_WORKING DATA_
(* ===== verification/Kernel.v ===== *)
(** * The kernel's state and its control flow

    The scheduler's data (ReadyList of chschd.h, Thread of chthreads.h,
    Semaphore, Mutex and the virtual timers) as one record, at the level of
    ChLists.v's refinement: a queue is the list of its threads, and a thread's
    two link fields are the name of the queue it is linked in.

    Kernel code runs with interrupts disabled and can change threads in the
    middle of a function ([chSysSwitch]).  A program of the monad [K] is run by
    one thread: it ends with a value, or it stops at a switch and says how it
    goes on when the thread is current again. *)

From S2P Require Import Prelude ChLists.

(** ** Threads *)

Inductive tstate :=
| READY | CURRENT | SUSPENDED | WTSEM | WTMTX | WTCOND | SLEEPING | WTEXIT | WTOREVT | WTANDEVT
| SNDMSGQ | SNDMSG | WTMSG | WTQUEUE | FINAL.

#[export] Instance tstate_eq_dec : EqDecision tstate.
Proof. solve_decision. Defined.

(** A pointer to a queue of bytes, with its type: the counter of an
    [InputQueue] is the bytes in it, that of an [OutputQueue] the space left. *)
Inductive qptr := InputQueue (q : Z) | OutputQueue (q : Z).

#[export] Instance qptr_eq_dec : EqDecision qptr.
Proof. solve_decision. Defined.

(** The queues a thread can be linked in: the ready list, a semaphore's, a
    mutex's, a condition variable's, a thread's message queue, a thread's list
    of waiters for its exit, an I/O queue's. *)
Inductive qid :=
| QReady | QSem (s : Z) | QMtx (m : Z) | QCond (c : Z) | QMsg (t : Z) | QExit (t : Z) | QIoq (q : qptr).

#[export] Instance qid_eq_dec : EqDecision qid.
Proof. solve_decision. Defined.

(** The union [p_u]: the member last written. *)
Inductive punion := URdy (msg : Z) | UExit (msg : Z) | UObj (o : qid) | UMask (m : Z).

Record Thread := mkThread {
  t_prio : Z;
  t_realprio : Z;
  t_state : tstate;
  t_u : punion;
  t_link : option qid;       (** [p_next], [p_prev] *)
  t_flags : Z;
  t_refs : Z;
  t_time : Z;
  t_epending : Z;
  t_msg : Z;
  t_mtxlist : list Z         (** [p_mtxlist] and the [m_next] chain *)
}.

Definition with_prio p th := mkThread p (t_realprio th) (t_state th) (t_u th) (t_link th) (t_flags th)
  (t_refs th) (t_time th) (t_epending th) (t_msg th) (t_mtxlist th).
Definition with_realprio p th := mkThread (t_prio th) p (t_state th) (t_u th) (t_link th) (t_flags th)
  (t_refs th) (t_time th) (t_epending th) (t_msg th) (t_mtxlist th).
Definition with_state s th := mkThread (t_prio th) (t_realprio th) s (t_u th) (t_link th) (t_flags th)
  (t_refs th) (t_time th) (t_epending th) (t_msg th) (t_mtxlist th).
Definition with_u u th := mkThread (t_prio th) (t_realprio th) (t_state th) u (t_link th) (t_flags th)
  (t_refs th) (t_time th) (t_epending th) (t_msg th) (t_mtxlist th).
Definition with_link l th := mkThread (t_prio th) (t_realprio th) (t_state th) (t_u th) l (t_flags th)
  (t_refs th) (t_time th) (t_epending th) (t_msg th) (t_mtxlist th).
Definition with_flags f th := mkThread (t_prio th) (t_realprio th) (t_state th) (t_u th) (t_link th) f
  (t_refs th) (t_time th) (t_epending th) (t_msg th) (t_mtxlist th).
Definition with_refs r th := mkThread (t_prio th) (t_realprio th) (t_state th) (t_u th) (t_link th) (t_flags th)
  r (t_time th) (t_epending th) (t_msg th) (t_mtxlist th).
Definition with_time t th := mkThread (t_prio th) (t_realprio th) (t_state th) (t_u th) (t_link th) (t_flags th)
  (t_refs th) t (t_epending th) (t_msg th) (t_mtxlist th).
Definition with_epending e th := mkThread (t_prio th) (t_realprio th) (t_state th) (t_u th) (t_link th)
  (t_flags th) (t_refs th) (t_time th) e (t_msg th) (t_mtxlist th).
Definition with_msg m th := mkThread (t_prio th) (t_realprio th) (t_state th) (t_u th) (t_link th) (t_flags th)
  (t_refs th) (t_time th) (t_epending th) m (t_mtxlist th).
Definition with_mtxlist l th := mkThread (t_prio th) (t_realprio th) (t_state th) (t_u th) (t_link th)
  (t_flags th) (t_refs th) (t_time th) (t_epending th) (t_msg th) l.

(** ** The kernel *)

(** An armed timer: ticks after the timer before it, and the thread its
    [wakeup] callback gets. *)
Record vtimer := VT { vt_time : Z; vt_par : Z }.

(** A listener of an event source: its structure's name, the thread and the
    flags it is signalled with. *)
Record EventListener := Listener { el_id : Z; el_listener : Z; el_mask : Z }.

(** A mailbox: its buffer, where it writes and reads it, and its semaphores. *)
Record Mailbox := mkMailbox {
  mb_buffer : list Z;
  mb_wrptr : Z;
  mb_rdptr : Z;
  mb_fullsem : Z;
  mb_emptysem : Z
}.

(** The data of a queue of bytes. *)
Record GenericQueue := mkQueue {
  q_counter : Z;
  q_buffer : list Z;
  q_wrptr : Z;
  q_rdptr : Z
}.

Record kernel := mkKernel {
  thr : Z -> Thread;
  queues : qid -> list Z;
  currp : Z;
  r_preempt : Z;
  s_cnt : Z -> Z;
  m_owner : Z -> option Z;
  vtlist : list vtimer;
  vt_systime : Z;
  registry : list Z;         (** from [rlist.r_newer] along [p_newer] *)
  es_next : Z -> list EventListener;
  mbx : Z -> Mailbox;
  ioq : qptr -> GenericQueue
}.

Definition set_thr t th k := mkKernel (<[t := th]> (thr k)) (queues k) (currp k) (r_preempt k) (s_cnt k)
  (m_owner k) (vtlist k) (vt_systime k) (registry k) (es_next k) (mbx k) (ioq k).
Definition set_queue q l k := mkKernel (thr k) (<[q := l]> (queues k)) (currp k) (r_preempt k) (s_cnt k)
  (m_owner k) (vtlist k) (vt_systime k) (registry k) (es_next k) (mbx k) (ioq k).
Definition set_currp t k := mkKernel (thr k) (queues k) t (r_preempt k) (s_cnt k) (m_owner k) (vtlist k)
  (vt_systime k) (registry k) (es_next k) (mbx k) (ioq k).
Definition set_preempt p k := mkKernel (thr k) (queues k) (currp k) p (s_cnt k) (m_owner k) (vtlist k)
  (vt_systime k) (registry k) (es_next k) (mbx k) (ioq k).
Definition set_cnt s n k := mkKernel (thr k) (queues k) (currp k) (r_preempt k) (<[s := n]> (s_cnt k))
  (m_owner k) (vtlist k) (vt_systime k) (registry k) (es_next k) (mbx k) (ioq k).
Definition set_owner m o k := mkKernel (thr k) (queues k) (currp k) (r_preempt k) (s_cnt k)
  (<[m := o]> (m_owner k)) (vtlist k) (vt_systime k) (registry k) (es_next k) (mbx k) (ioq k).
Definition set_vts l k := mkKernel (thr k) (queues k) (currp k) (r_preempt k) (s_cnt k) (m_owner k) l
  (vt_systime k) (registry k) (es_next k) (mbx k) (ioq k).
Definition set_systime n k := mkKernel (thr k) (queues k) (currp k) (r_preempt k) (s_cnt k) (m_owner k)
  (vtlist k) n (registry k) (es_next k) (mbx k) (ioq k).
Definition set_registry l k := mkKernel (thr k) (queues k) (currp k) (r_preempt k) (s_cnt k) (m_owner k)
  (vtlist k) (vt_systime k) l (es_next k) (mbx k) (ioq k).

Definition set_listeners e l k := mkKernel (thr k) (queues k) (currp k) (r_preempt k) (s_cnt k) (m_owner k)
  (vtlist k) (vt_systime k) (registry k) (<[e := l]> (es_next k)) (mbx k) (ioq k).

Definition set_mbx b m k := mkKernel (thr k) (queues k) (currp k) (r_preempt k) (s_cnt k) (m_owner k) (vtlist k)
  (vt_systime k) (registry k) (es_next k) (<[b := m]> (mbx k)) (ioq k).

Definition set_ioq q iq k := mkKernel (thr k) (queues k) (currp k) (r_preempt k) (s_cnt k) (m_owner k) (vtlist k)
  (vt_systime k) (registry k) (es_next k) (mbx k) (<[q := iq]> (ioq k)).

Definition prio_of (k : kernel) (t : Z) : Z := t_prio (thr k t).

(** ** Programs *)

Inductive kprog (A : Type) :=
| KRet (k : kernel) (a : A)
| KSwitch (k : kernel) (resume : kernel -> kprog A)
| KUb.
Arguments KRet {A} k a.
Arguments KSwitch {A} k resume.
Arguments KUb {A}.

Definition K (A : Type) : Type := kernel -> kprog A.

Fixpoint kbind {A B} (p : kprog A) (f : A -> K B) : kprog B :=
  match p with
  | KRet k a => f a k
  | KSwitch k r => KSwitch k (fun k' => kbind (r k') f)
  | KUb => KUb
  end.

#[export] Instance K_ret : MRet K := fun A a k => KRet k a.
#[export] Instance K_bind : MBind K := fun A B f m k => kbind (m k) f.

Definition kget : K kernel := fun k => KRet k k.
Definition kmod (f : kernel -> kernel) : K unit := fun k => KRet (f k) tt.
Definition kub {A} : K A := fun _ => KUb.

(** [chSysSwitch]: another thread runs from here. *)
Definition chSysSwitch : K unit := fun k => KSwitch k (fun k' => KRet k' tt).

Lemma kget_bind {A} (f : kernel -> K A) k : (kget ≫= f) k = f k k.
Proof. done. Qed.

Lemma kmod_bind {A} g (f : unit -> K A) k : (kmod g ≫= f) k = f tt (g k).
Proof. done. Qed.

Lemma kbind_ret {A B} (m : K A) (f : A -> K B) k k' a : m k = KRet k' a -> (m ≫= f) k = f a k'.
Proof. unfold mbind, K_bind. by intros ->. Qed.

(** ** Threads and queues *)

Definition upd_thr (t : Z) (f : Thread -> Thread) (k : kernel) : kernel := set_thr t (f (thr k t)) k.

(** [t] linked in [q], which becomes [l]; [t] unlinked from [q]. *)
Definition enq (t : Z) (q : qid) (l : list Z) (k : kernel) : kernel :=
  set_queue q l (upd_thr t (with_link (Some q)) k).

Definition deq (t : Z) (q : qid) (l : list Z) (k : kernel) : kernel :=
  set_queue q l (upd_thr t (with_link None) k).

#[global] Arguments upd_thr : simpl never.
#[global] Arguments enq : simpl never.
#[global] Arguments deq : simpl never.

Definition upd (t : Z) (f : Thread -> Thread) : K unit := kmod (upd_thr t f).

Definition k_queue_insert (t : Z) (q : qid) : K unit := kmod (fun k => enq t q (queues k q ++ [t]) k).

Definition k_prio_insert (t : Z) (q : qid) : K unit := kmod (fun k =>
  enq t q (pinsert (prio_of k) t (queues k q)) k).

Definition k_list_insert (t : Z) (q : qid) : K unit := kmod (fun k => enq t q (t :: queues k q) k).

(** Taking from an empty queue yields its header: not a thread. *)
Definition k_fifo_remove (q : qid) : K Z := fun k =>
  match queues k q with
  | [] => KUb
  | t :: l => KRet (deq t q l k) t
  end.

Definition k_lifo_remove (q : qid) : K Z := fun k =>
  match last (queues k q) with
  | None => KUb
  | Some t => KRet (deq t q (removelast (queues k q)) k) t
  end.

(** Unlinking follows the thread's own links. *)
Definition k_dequeue (t : Z) : K unit := fun k =>
  match t_link (thr k t) with
  | None => KUb
  | Some q => KRet (deq t q (filter (fun x => x <> t) (queues k q)) k) tt
  end.

(** [notempty]. *)
Definition k_notempty (q : qid) (k : kernel) : bool := negb (bool_decide (queues k q = [])).

(** The counter of a semaphore is a 32-bit signed integer. *)
Definition cnt_add (s d : Z) : K Z := fun k =>
  let n := s_cnt k s + d in
  if (-(2 ^ 31) <=? n) && (n <? 2 ^ 31) then KRet (set_cnt s n k) n else KUb.

(** ** Specifications

    A thread's program runs in segments, from its call or a resumption to its
    next switch or its end.  [gspec S R Q k0 p], for a segment that began in
    [k0] and has come to [p]: a switch in [k] satisfies [S k0 k], and from any
    state [k'] it is resumed in with [R k k'] the rest is fine too; at the end
    the segment's start, the value and the state satisfy [Q]; nothing undefined
    happens. *)

Fixpoint gspec {A} (S R : kernel -> kernel -> Prop) (Q : kernel -> A -> kernel -> Prop) (k0 : kernel)
    (p : kprog A) : Prop :=
  match p with
  | KRet k a => Q k0 a k
  | KSwitch k r => S k0 k /\ forall k', R k k' -> gspec S R Q k' (r k')
  | KUb => False
  end.

Lemma gspec_bind {A B} S R (m : K A) (f : A -> K B) k0 k Q :
  gspec S R (fun k1 a k' => gspec S R Q k1 (f a k')) k0 (m k) -> gspec S R Q k0 ((m ≫= f) k).
Proof.
  unfold mbind, K_bind. generalize (m k). intros p. revert k0.
  induction p as [k' a|k' r IH|]; intros k0; simpl; [done| |done].
  intros [HS HR]. split; [done|]. intros k2 Hk2. apply IH, HR, Hk2.
Qed.

Lemma gspec_mono {A} (S R : kernel -> kernel -> Prop) (Q Q' : kernel -> A -> kernel -> Prop) k0 p :
  (forall k1 a k, Q k1 a k -> Q' k1 a k) -> gspec S R Q k0 p -> gspec S R Q' k0 p.
Proof.
  intros HQ. revert k0. induction p as [k a|k r IH|]; intros k0; simpl; [by apply HQ| |done].
  intros [HS HR]. split; [done|]. intros k' Hk'. apply IH, HR, Hk'.
Qed.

_PROBLEM DESCRIPTION_
Reproduce each line of the records in which "kget" appears.

_SOLUTION FOR THIS PROBLEM_
Definition kget : K kernel := fun k => KRet k k.
Lemma kget_bind {A} (f : kernel -> K A) k : (kget ≫= f) k = f k k.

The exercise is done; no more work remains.